I think you can build matrix like that by building "look at" matrix (gluLookAt or D3DXMatrxiLookAtLH) and multiplying it with perspective matrix (gluPerspective or D3DXMatrixPerspectiveFovLH), but I seriously doubt you will be able to render that cylinder with either OpenGL or D3D. This is because in order for projection to work 3D rendering uses 4th vector component - W which is calculated by multiplying vectors with projection matrix. W component is typically hidden, and available only through shaders. Messing with this component normally screws up any geometry, and you can't transform cylinder into cone without using w component. I.e. if you transform cylinder into cone, you will have to use W, this will screw up projection transform.

I suggest to build cylinder normally - from vertices. This isn't hard in both D3D and OpenGL.

If you really want to transform cylinder into cone, writing vertex shader for transforming cylinder will be easier, although making sure all normals are all right might be a problem.

If you want to know which objects hit light cone, use math and collision detection. This isn't hard.

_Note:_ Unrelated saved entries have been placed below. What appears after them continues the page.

Lemma split_at_underscore (a a' b b' : pystr) :
  95%N ∉ a -> 95%N ∉ a' ->
  a ++ 95%N :: b = a' ++ 95%N :: b' -> a = a' ∧ b = b'.
Proof.
  revert a'. induction a as [|c a IH]; intros [|c' a'] Ha Ha' H; simpl in H.
  - injection H as H. split; [reflexivity | exact H].
  - injection H as Hc _. exfalso. apply Ha'. rewrite <- Hc. left.
  - injection H as Hc _. exfalso. apply Ha. rewrite Hc. left.
  - injection H as Hc H. apply not_elem_of_cons in Ha as [_ Ha].
    apply not_elem_of_cons in Ha' as [_ Ha'].
    destruct (IH a' Ha Ha' H) as [-> ->]. rewrite Hc. split; reflexivity.
Qed.

(** Two ids are the same exactly when they were built from the same second
    and the same draw. *)
Lemma session_id_same (sec sec' draw draw' : Z) :
  py "session_" ++ str_of_int sec ++ py "_" ++ str_of_int draw
  = py "session_" ++ str_of_int sec' ++ py "_" ++ str_of_int draw'
  ↔ sec = sec' ∧ draw = draw'.
Proof.
  split; [|intros [-> ->]; reflexivity].
  intros H. apply app_inv_head in H.
  change (py "_") with [95%N] in H. simpl in H.
  apply split_at_underscore in H as [Hs Hd];
    try apply str_of_int_no_underscore.
  split; apply str_of_int_inj; assumption.
Qed.
(** [_UniquesAnalyzerImpl.expand].  [beam.io.WriteToText] is an external
    primitive, taken to succeed: [files_written] holds the path and the lines
    it is handed. *)
Definition _UniquesAnalyzerImpl_expand (spec : analyzers._UniquesSpec)
    (temp_assets_dir : string) (pcoll : PCollection Batch) : result Outcome :=
  _ ← py_assert (opt_nonneg (analyzers.top_k spec));
  _ ← py_assert (opt_nonneg (analyzers.frequency_threshold spec));
  lists ← beam.Map _flatten_value_to_list pcoll;
  let counts := final_counts spec lists in
  let lines := order_by_decreasing_counts counts (analyzers.store_frequency spec) in
  let vocabulary_file :=
    os_path_join temp_assets_dir (analyzers.vocab_filename spec) in
  Ok {| returned := [[Scalar vocabulary_file]];
        files_written := [(vocabulary_file, lines)];
        metrics := [("vocabulary_size", Z.of_nat (length (sorted_counts counts)))] |}.

(** [_CombineFnWrapper(spec, serialized_tf_config)]: the four operations of
    the specification.  The local state a [_QuantilesCombinerSpec] sets up in
    [initialize_local_state] is private to its operations. *)
Definition _CombineFnWrapper {Acc} (spec : analyzers.CombinerSpec Acc)
    : beam.CombineFn (list ndarray) Acc (list ndarray) :=
  {| beam.create_accumulator := analyzers.create_accumulator spec;
     beam.add_input := analyzers.add_input spec;
     beam.merge_accumulators := analyzers.merge_accumulators spec;
     beam.extract_output := analyzers.extract_output spec |}.

(** The runner delivers the batches of [pcoll] to the combiner in bundles;
    [bundles] is that division, [concat bundles] the collection. *)
Definition _CombinerAnalyzerImpl_expand {Acc} (spec : analyzers.CombinerSpec Acc)
    (bundles : list (PCollection Batch)) : result Outcome :=
  let combine_ptransform := beam.CombineGlobally (_CombineFnWrapper spec) in
  let has_defaults :=
    if negb (analyzers.is_QuantilesCombinerSpec spec) then false else true in
  Ok {| returned := combine_ptransform has_defaults bundles;
        files_written := [];
        metrics := [] |}.

Definition _AnalyzerImpl_expand (spec : AnalyzerSpec) (temp_assets_dir : string)
    (bundles : list (PCollection Batch)) : result Outcome :=
  match spec with
  | UniquesSpec_obj s => _UniquesAnalyzerImpl_expand s temp_assets_dir (concat bundles)
  | CombinerSpec_obj s => _CombinerAnalyzerImpl_expand s bundles
  | Other_obj cls => Raise (NotImplementedError cls)
  end.

(** ** Notions used in the statements *)

(** [x] comes strictly before [y] in the vocabulary: a greater count, or the
    same count and a greater element. *)
Definition entry_gt (x y : Z * Element) : Prop :=
  y.1 < x.1 ∨ (y.1 = x.1 ∧ String.ltb y.2 x.2 = true).

(** The batches of [pcoll] flattened, when each holds one array. *)
Definition flattened (pcoll : PCollection Batch) : PCollection (list Element) :=
  map (λ batch_values, concat (map ravel batch_values)) pcoll.

(** [b'] holds as many arrays as [b], and the same scalars in some order. *)
Definition batch_permuted (b b' : Batch) : Prop :=
  length b = length b' ∧ concat (map ravel b) ≡ₚ concat (map ravel b').

(** [pcoll'] is [pcoll] with the batches delivered in another order and the
    scalars of each batch in another order. *)
Definition batches_rearranged (pcoll pcoll' : PCollection Batch) : Prop :=
  ∃ mid, pcoll ≡ₚ mid ∧ Forall2 batch_permuted mid pcoll'.

(** The values delivered for the key [e]. *)
Definition values_of (e : Element) (kvs : list (Element * Z)) : list Z :=
  map snd (List.filter (λ kv, bool_decide (kv.1 = e)) kvs).

(** The character [c] occurs in [s]. *)
Definition contains_char (c : ascii) (s : string) : Prop :=
  In c (list_ascii_of_string s).

(** [e] is empty or holds a line feed or a carriage return. *)
Definition problematic (e : Element) : Prop :=
  e = "" ∨ contains_char (ascii_of_nat 10) e ∨ contains_char (ascii_of_nat 13) e.

(** The assertions of [expand] hold and every batch holds one array. *)
Definition valid_input (spec : analyzers._UniquesSpec) (pcoll : PCollection Batch)
    : Prop :=
  opt_nonneg (analyzers.top_k spec) = true ∧
  opt_nonneg (analyzers.frequency_threshold spec) = true ∧
  Forall (λ b, length b = 1%nat) pcoll.

(** The line written for an entry. *)
Definition line_of (store_frequency : bool) (ce : Z * Element) : string :=
  if store_frequency then str_of_int ce.1 +:+ " " +:+ ce.2 else ce.2.

(** ** Concrete inputs *)

(** A combiner that counts the scalars it is given; its output is the count
    in decimal. *)
Definition size_spec : analyzers.CombinerSpec Z :=
  {| analyzers.is_QuantilesCombinerSpec := false;
     analyzers.create_accumulator := 0;
     analyzers.add_input := λ acc batch,
       acc + Z.of_nat (length (concat (map ravel batch)));
     analyzers.merge_accumulators := py_sum;
     analyzers.extract_output := λ acc, [Scalar (str_of_int acc)] |}.

(** A [_UniquesSpec] writing to the file [vocab]. *)
Definition spec_of (top_k frequency_threshold : option Z) (store_frequency : bool)
    : analyzers._UniquesSpec :=
  {| analyzers.top_k := top_k;
     analyzers.frequency_threshold := frequency_threshold;
     analyzers.store_frequency := store_frequency;
     analyzers.vocab_filename := "vocab" |}.

Definition array_2x3 : ndarray :=
  Axis [Axis [Scalar "a"; Scalar "b"; Scalar "c"];
        Axis [Scalar "d"; Scalar "e"; Scalar "f"]].

Definition bad_line : Element := "x" +:+ LF +:+ "y".

Definition abacab : PCollection Batch :=
  [[Axis [Scalar "a"; Scalar "b"; Scalar "a"]];
   [Axis [Axis [Scalar "c"; Scalar "b"]; Axis [Scalar "a"; Scalar "d"]]]].

(** [size_spec] declared as a [_QuantilesCombinerSpec]. *)
Definition size_spec_with_default : analyzers.CombinerSpec Z :=
  {| analyzers.is_QuantilesCombinerSpec := true;
     analyzers.create_accumulator := analyzers.create_accumulator size_spec;
     analyzers.add_input := analyzers.add_input size_spec;
     analyzers.merge_accumulators := analyzers.merge_accumulators size_spec;
     analyzers.extract_output := analyzers.extract_output size_spec |}.

(** ** Notions used in the further properties *)

(** An optional bound that is set and negative. *)
Definition negative (o : option Z) : Prop := ∃ n, o = Some n ∧ n < 0.

(** Number of times [e] occurs in the flattened batches. *)
Definition occurrences (e : Element) (lists : PCollection (list Element)) : Z :=
  Z.of_nat (count_occ string_dec (concat lists) e).

(** The element of each entry. *)
Definition elements_of (counts : list (Z * Element)) : list Element :=
  map snd counts.

(** * Properties *)

(** Membership in lists built with [::] and [++]. *)
Ltac list_mem :=
  rewrite ?elem_of_app, ?elem_of_cons, ?list_elem_of_singleton, ?elem_of_nil in *;
  intuition congruence.

(** ** The order on count entries *)

Lemma string_ltb_leb (s1 s2 : string) : String.ltb s1 s2 = negb (String.leb s2 s1).
Proof.
  unfold String.ltb, String.leb. rewrite (String.compare_antisym s1 s2).
  by destruct (String.compare s2 s1).
Qed.

Lemma string_ltb_irrefl (s : string) : String.ltb s s = false.
Proof.
  rewrite string_ltb_leb. destruct (String.leb_total s s) as [->| ->]; done.
Qed.

Lemma string_eqb_false (s1 s2 : string) : s1 ≠ s2 → String.eqb s1 s2 = false.
Proof. intros Hne. by apply String.eqb_neq. Qed.

Lemma tuple_lt_true (a b : Z * string) :
  tuple_lt a b = true ↔ a.1 < b.1 ∨ (a.1 = b.1 ∧ String.ltb a.2 b.2 = true).
Proof.
  unfold tuple_lt. destruct (Z.eqb_spec a.1 b.1) as [Heq|Hne]; simpl.
  - destruct (String.eqb_spec a.2 b.2) as [Heq2|Hne2]; simpl.
    + rewrite Heq2, string_ltb_irrefl. split; [done|]. intros [?|[_ ?]]; [lia|done].
    + split; [by right|]. intros [?|[_ ?]]; [lia|done].
  - rewrite Z.ltb_lt. split; [by left|]. intros [?|[? _]]; [done|lia].
Qed.

Lemma tuple_ge_alt (a b : Z * string) :
  tuple_ge a b ↔ b.1 < a.1 ∨ (a.1 = b.1 ∧ String.le b.2 a.2).
Proof.
  unfold tuple_ge. rewrite <-not_true_iff_false, tuple_lt_true, string_ltb_leb.
  unfold String.le. destruct (String.leb b.2 a.2); simpl; split.
  - intros H. destruct (Z.lt_trichotomy a.1 b.1) as [?|[?|?]]; [|by right|by left].
    destruct H. by left.
  - intros [?|[? _]] [?|[? ?]]; done || lia.
  - intros H. destruct (Z.lt_trichotomy a.1 b.1) as [?|[?|?]]; [| |by left].
    + destruct H. by left.
    + destruct H. by right.
  - intros [?|[? []]] [?|[? ?]]; lia.
Qed.

Global Instance tuple_ge_total : Total tuple_ge.
Proof.
  intros a b. rewrite !tuple_ge_alt.
  destruct (Z.lt_trichotomy a.1 b.1) as [?|[?|?]]; [by right; left| |by left; left].
  destruct (total String.le a.2 b.2); [right|left]; right; done.
Qed.

Global Instance tuple_ge_trans : Transitive tuple_ge.
Proof.
  intros a b c. rewrite !tuple_ge_alt.
  intros [?|[? ?]] [?|[? ?]]; try (left; lia).
  right. split; [lia|]. by etrans.
Qed.

Global Instance tuple_ge_antisymm : AntiSymm (=) tuple_ge.
Proof.
  intros [c1 e1] [c2 e2]. rewrite !tuple_ge_alt. simpl.
  intros [?|[? ?]] [?|[? ?]]; try lia.
  f_equal; [done|]. by apply (anti_symm String.le).
Qed.

Lemma tuple_ge_ne_gt (a b : Z * string) : tuple_ge a b → a ≠ b → entry_gt a b.
Proof.
  rewrite tuple_ge_alt. unfold entry_gt. intros [?|[Heq Hle]] Hne; [by left|].
  right. split; [done|]. rewrite string_ltb_leb.
  destruct (String.leb a.2 b.2) eqn:Hab; [|done].
  destruct Hne. destruct a, b; simpl in *. f_equal; [done|].
  apply (anti_symm String.le); [|done]. unfold String.le. by rewrite Hab.
Qed.


Lemma entry_gt_irrefl (a : Z * string) : ¬ entry_gt a a.
Proof.
  unfold entry_gt. intros [?|[_ H]]; [lia|]. by rewrite string_ltb_irrefl in H.
Qed.

(** ** [list.sort(reverse=True)] *)

Lemma sort_reverse_perm (l : list (Z * string)) : sort_reverse l ≡ₚ l.
Proof. apply merge_sort_Permutation. Qed.

Lemma sort_reverse_sorted (l : list (Z * string)) :
  StronglySorted tuple_ge (sort_reverse l).
Proof. apply StronglySorted_merge_sort; apply _. Qed.

Lemma sort_reverse_perm_eq (l1 l2 : list (Z * string)) :
  l1 ≡ₚ l2 → sort_reverse l1 = sort_reverse l2.
Proof.
  intros Hp. apply (StronglySorted_unique tuple_ge); try apply sort_reverse_sorted.
  by rewrite !sort_reverse_perm.
Qed.

Lemma sort_reverse_of_sorted (l : list (Z * string)) :
  StronglySorted tuple_ge l → sort_reverse l = l.
Proof.
  intros Hs. apply (StronglySorted_unique tuple_ge); [apply sort_reverse_sorted|done|].
  apply sort_reverse_perm.
Qed.

Lemma sort_reverse_idem (l : list (Z * string)) :
  sort_reverse (sort_reverse l) = sort_reverse l.
Proof. apply sort_reverse_of_sorted, sort_reverse_sorted. Qed.

Lemma StronglySorted_ge_gt (l : list (Z * string)) :
  NoDup l → StronglySorted tuple_ge l → StronglySorted entry_gt l.
Proof.
  induction l as [|x l IH]; [constructor|].
  intros [Hx Hnd]%NoDup_cons [Hs Hall]%StronglySorted_inv.
  constructor; [by apply IH|].
  apply Forall_forall. intros y Hy. apply tuple_ge_ne_gt.
  - rewrite Forall_forall in Hall. by apply Hall.
  - intros ->. done.
Qed.


Lemma StronglySorted_take {A} (R : relation A) (n : nat) (l : list A) :
  StronglySorted R l → StronglySorted R (take n l).
Proof.
  intros Hs. rewrite <-(take_drop n l) in Hs. by apply StronglySorted_app_1_l in Hs.
Qed.

(** ** Counting *)

Lemma foldl_add_shift (a : Z) (l : list Z) : foldl Z.add a l = a + py_sum l.
Proof.
  unfold py_sum. revert a. induction l as [|x l IH]; intros a; simpl; [lia|].
  rewrite (IH (a + x)), (IH (0 + x)). lia.
Qed.

Lemma py_sum_cons (x : Z) (l : list Z) : py_sum (x :: l) = x + py_sum l.
Proof. unfold py_sum at 1. simpl. apply foldl_add_shift. Qed.

Lemma py_sum_app (l1 l2 : list Z) : py_sum (l1 ++ l2) = py_sum l1 + py_sum l2.
Proof.
  induction l1 as [|x l1 IH]; simpl; [done|]. rewrite !py_sum_cons, IH. lia.
Qed.

Lemma py_sum_perm (l1 l2 : list Z) : l1 ≡ₚ l2 → py_sum l1 = py_sum l2.
Proof.
  induction 1 as [|x l1 l2 _ IH|x y l|l1 l2 l3 _ IH1 _ IH2];
    rewrite ?py_sum_cons; [done|by rewrite IH|lia|congruence].
Qed.

Lemma Counter_snoc (l : list Element) (x : Element) :
  Counter (l ++ [x]) = <[x := default 0 (Counter l !! x) + 1]> (Counter l).
Proof. unfold Counter. by rewrite foldl_snoc. Qed.

Lemma Counter_lookup (l : list Element) (e : Element) :
  Counter l !! e =
  if decide (e ∈ l) then Some (Z.of_nat (count_occ string_dec l e)) else None.
Proof.
  induction l as [|x l IH] using rev_ind.
  - rewrite decide_False by apply not_elem_of_nil. done.
  - rewrite Counter_snoc, count_occ_app. simpl.
    destruct (decide (x = e)) as [->|Hne].
    + rewrite lookup_insert_eq, IH.
      rewrite (decide_True (P := e ∈ l ++ [e])) by list_mem.
      destruct (string_dec e e); [|done].
      destruct (decide (e ∈ l)) as [Hin|Hnin]; simpl; f_equal; [lia|].
      rewrite list_elem_of_In in Hnin.
      apply (count_occ_not_In string_dec) in Hnin. lia.
    + rewrite lookup_insert_ne, IH by done.
      destruct (string_dec x e); [done|].
      destruct (decide (e ∈ l)) as [Hin|Hnin].
      * rewrite decide_True by list_mem. f_equal. lia.
      * rewrite decide_False by list_mem. done.
Qed.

If you want to render objects visible within light cone, make additional render target (or framebuffer), viewport or whatever, and render objects visible from light's point of view.

About light cutoff angle.

Given point P, light position L, and light direction LDir, and cutoff angle you can easily check if P is within light cone. To do that, you'll need cosine of either full or half of cutoff angle (depends on whether cutoff angle is calculated relative to light direction, or determines width of the cone). Make vector PDir = P - L, normalize PDir, and calculate dot product between normalized PDir and normalized LDir, this will give cosine of angle between light direction at point P. IF cosine (between PDir and Ldir) is larger cosine of light cone, then point is within light cone.

SigTerm
You can do this. You are scaling x and z with respect to y. You don't need to touch W
thecoshman
I will use vertex shader to transform my cylinder into a cone, but I don't know how to setup the transformation matrix that will transform the vertexes of the cylinder into a cone that fit the spotlight cone.
Soubok
This is partly my point, there is not need to start using a vertex shader when you can just apply a matrix to your set of points that make up the cone. Either way you need a matrix to transform the cylinder into a cone, or have the geometry for a cone in the first place.
thecoshman
@thecoshmanNo, you can't do that. You can scale all vector components by fixed factor, you can add all 3 components together, but you can't multiply vectors x and y by z component of same vector using matrix and without using 4th component. This isn't an affine transform. If you disagree, give me a matrix that can do that.
SigTerm
Not such a matrix, but you can still scale the cylinder in such a away as to turn it into a cone.
thecoshman
@thecoshmanYes, you can process cylinder and make it a into a cone. But you can't do that with a matrix (which is what author requested). You'll need vertex shader, or you'll have to suffer some performance loss. also it is easy enough to build cone from triangles.